● **WHAT IS REQUIRED**:
Repeat word for word the opening stretch of the entries, from the first line through the line containing "[to_vec] writes, with".

Source data
::::
(* ===== verification/WorkflowBudget.v ===== *)
(** The budgets and values of a Workflow run ([src/src/runtime/workflow/execution.rs], with
    [bounded_value_bytes] of [expressions.rs]): the admission of steps, agents and model
    calls, the bytes private values retain, the writes of a Variable Assigner and their
    merge, and the failures of a block.

    [serde_json]'s encoding is third party: the class [JsonText] has the length of what
    [to_vec] writes, with the lengths of its arrays and objects as laws.  [f64] is the class
    [Floats].  A subtraction of [usize] below zero is a panic, as is a failed [expect]. *)

From S2P Require Import Message Attempt Prelude Text Json Workflow WorkflowGraph.
From stdpp Require Import options.
Open Scope N_scope.

(** ** Errors *)

Inductive WorkflowLimit := Steps | Agents | ModelCalls | RetainedData.

Inductive WorkflowChildSettlementFailure :=
| LogicalTerminalMissing | PublicationPending | PublicationAbandoned | PhysicalContainmentUnproven.

(** [WorkflowRunError]; the diagnostics of a disabled workflow are left out. *)
Inductive WorkflowRunError :=
| WDisabled (workflow : str)
| LimitExceeded (limit : WorkflowLimit)
| ChildOutcome (node : str) (status : ToolExecutionStatus)
| ChildSettlement (node : str) (failure : WorkflowChildSettlementFailure)
| CapabilityNotAdmitted (detail : str)
| IneligibleCapability (detail : str)
| IdentityChanged (detail : str)
| InvocationAuthority (detail : str)
| ToolFailed (node : str) (status : ToolExecutionStatus)
| ModelFailed (node : str) (status : ToolExecutionStatus)
| InvalidInput (detail : str)
| InvalidOutput (detail : str)
| InvalidProgram (detail : str)
| UncommittedReference (path : list str)
| InvalidValue (detail : str)
| ChildStart (node detail : str)
| ChildFailed (node detail : str)
| NodesFailed (failures : list (str * WorkflowRunError))
| WCancelled (reason : CancellationReason)
| WDeadline (kind : ToolDeadlineKind)
| TerminalAlreadySettled.

(** [from_cancellation], of the native cause *)
Definition from_cancellation (cause : ToolCancellationCause) : WorkflowRunError :=
  match cause with CauseAttempt reason => WCancelled reason | CauseDeadline kind => WDeadline kind end.

(** [merged_failures] *)
Definition merged_failures (failures : list (str * WorkflowRunError)) : option WorkflowRunError :=
  match failures with
  | [] => None
  | [(_, e)] => Some e
  | _ => Some (NodesFailed failures)
  end.

(** [round_failed]: whether a round's failure is one of business, which an Iteration may
    leave out. *)
Fixpoint round_failed (e : WorkflowRunError) : bool :=
  match e with
  | NodesFailed failures =>
      negb (bool_decide (length failures = 0%nat)) && forallb (λ x, round_failed x.2) failures
  | ToolFailed _ status | ModelFailed _ status | ChildOutcome _ status =>
      match status with Failed _ | TimedOut => true | _ => false end
  | InvalidValue _ | InvalidOutput _ | ChildFailed _ _ => true
  | _ => false
  end.
Lemma check_keywords_ok m kind : check_keywords m = Ok kind → keywords m kind.
Proof.
  unfold check_keywords. intros Hc. apply bind_ok in Hc as (? & Hk%guard_err_ok & Hc).
  apply bind_ok in Hc as (kind' & Ht%ok_or_ok & Hc). apply bind_ok in Hc as (? & _ & Hc).
  apply bind_ok in Hc as (? & Hkind%guard_err_ok & Hc). apply bind_ok in Hc as (? & _ & Hc).
  apply bind_ok in Hc as ([] & Hfin & Hc). apply bind_ok in Hc as ([] & Hlen & Hc).
  apply bind_ok in Hc as (? & _ & Hc). apply bind_ok in Hc as (? & _ & [= ->]).
  split.
  - intros k (kv & -> & Hx)%list_elem_of_fmap. apply not_true_iff_false in Hk.
    destruct (decide (kv.1 ∈ WORKFLOW_SCHEMA_KEYWORDS)) as [|Hn]; [done|]. destruct Hk. apply existsb_exists. exists kv.
    split; [by apply list_elem_of_In|]. by rewrite bool_decide_eq_false_2.
  - destruct (map_get (lit "type") m) as [[]|]; try done. by injection Ht as ->.
  - by apply negb_false_iff, bool_decide_eq_true in Hkind.
  - intros e. by apply check_finite_ok.
  - intros n Hn. unfold check_max_length in Hlen. rewrite Hn in Hlen. apply bind_ok in Hlen as (? & _ & Hlen%guard_err_ok).
    destruct n as [| |[]| | |]; try done. by eexists.
Qed.

Lemma forbids_ok ks detail m : forbids ks detail m = Ok () → ∀ k, k ∈ ks → map_get (lit k) m = None.
Proof.
  intros Hf%guard_err_ok k Hk. destruct (map_get (lit k) m) eqn:E; [|done]. apply not_true_iff_false in Hf. destruct Hf.
  apply existsb_exists. exists k. split; [by apply list_elem_of_In|]. unfold has. rewrite E. by apply bool_decide_eq_true.
Qed.

Ltac absent Hno :=
  exfalso; match goal with Hm : map_get (lit ?k) _ = Some _ |- _ => rewrite (Hno k) in Hm by (repeat constructor); done end.

(** The members of one kind, where the recursion establishes [supported]. *)
Record kind_members (m : list (str * json)) : Prop := {
  km_properties p : map_get (lit "properties") m = Some p → ∃ ps, p = Object ps;
  km_property ps k p : map_get (lit "properties") m = Some (Object ps) → map_get k ps = Some p → supported p;
  km_required r : map_get (lit "required") m = Some r → ∃ ks, r = Array (map String ks);
  km_additional a : map_get (lit "additionalProperties") m = Some a → ∃ b, a = Bool b;
  km_items s : map_get (lit "items") m = Some s → supported s;
}.

Lemma check_object_ok check m : (∀ s, check s = Ok () → supported s) → check_object check m = Ok () → kind_members m.
Proof.
  unfold check_object. intros Hcheck Hc. apply bind_ok in Hc as (? & Hp & Hc). apply bind_ok in Hc as (? & Hr & Hc).
  apply bind_ok in Hc as (? & Ha & Hf). pose proof (option_case_ok _ _ _ Hp) as Hp'.
  pose proof (option_case_ok _ _ _ Hr) as Hr'. pose proof (option_case_ok _ _ _ Ha) as Ha'. clear Hp Hr Ha. split.
  - intros p Hm. apply Hp' in Hm. apply bind_ok in Hm as (ps & Hps%ok_or_ok & _). destruct p; try done. by eexists.
  - intros ps k p Hm Hk. apply Hp' in Hm. apply bind_ok in Hm as (ps' & [= <-]%ok_or_ok & Hall%try_for_each_ok).
    rewrite Forall_forall in Hall. apply map_get_pair in Hk. apply Hcheck. by apply (Hall (k, p)), map_err_ok in Hk.
  - intros r Hm. apply Hr' in Hm. apply bind_ok in Hm as (names & Hn%ok_or_ok & Hks). destruct r; try done. injection Hn as ->.
    destruct (check_required_ok _ _ _ Hks) as [ks ->]. by eexists.
  - intros a Hm. apply Ha', guard_err_ok in Hm. destruct a; try done. by eexists.
  - intros s Hm. rewrite (forbids_ok _ _ _ Hf "items"%string) in Hm by constructor. done.
Qed.

Lemma check_array_ok check m : (∀ s, check s = Ok () → supported s) → check_array check m = Ok () → kind_members m.
Proof.
  unfold check_array. intros Hcheck Hc. apply bind_ok in Hc as (? & Hi & Hf). pose proof (option_case_ok _ _ _ Hi) as Hi'.
  pose proof (forbids_ok _ _ _ Hf) as Hno.
  split; [intros; absent Hno..|]. intros s Hs. apply Hi', bind_ok in Hs as (? & _ & Hs%map_err_ok). auto.
Qed.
::::
● **RESPONSE FOR THIS EXERCISE**:
(* ===== verification/WorkflowBudget.v ===== *)
(** The budgets and values of a Workflow run ([src/src/runtime/workflow/execution.rs], with
    [bounded_value_bytes] of [expressions.rs]): the admission of steps, agents and model
    calls, the bytes private values retain, the writes of a Variable Assigner and their
    merge, and the failures of a block.

    [serde_json]'s encoding is third party: the class [JsonText] has the length of what
    [to_vec] writes, with the lengths of its arrays and objects as laws.  [f64] is the class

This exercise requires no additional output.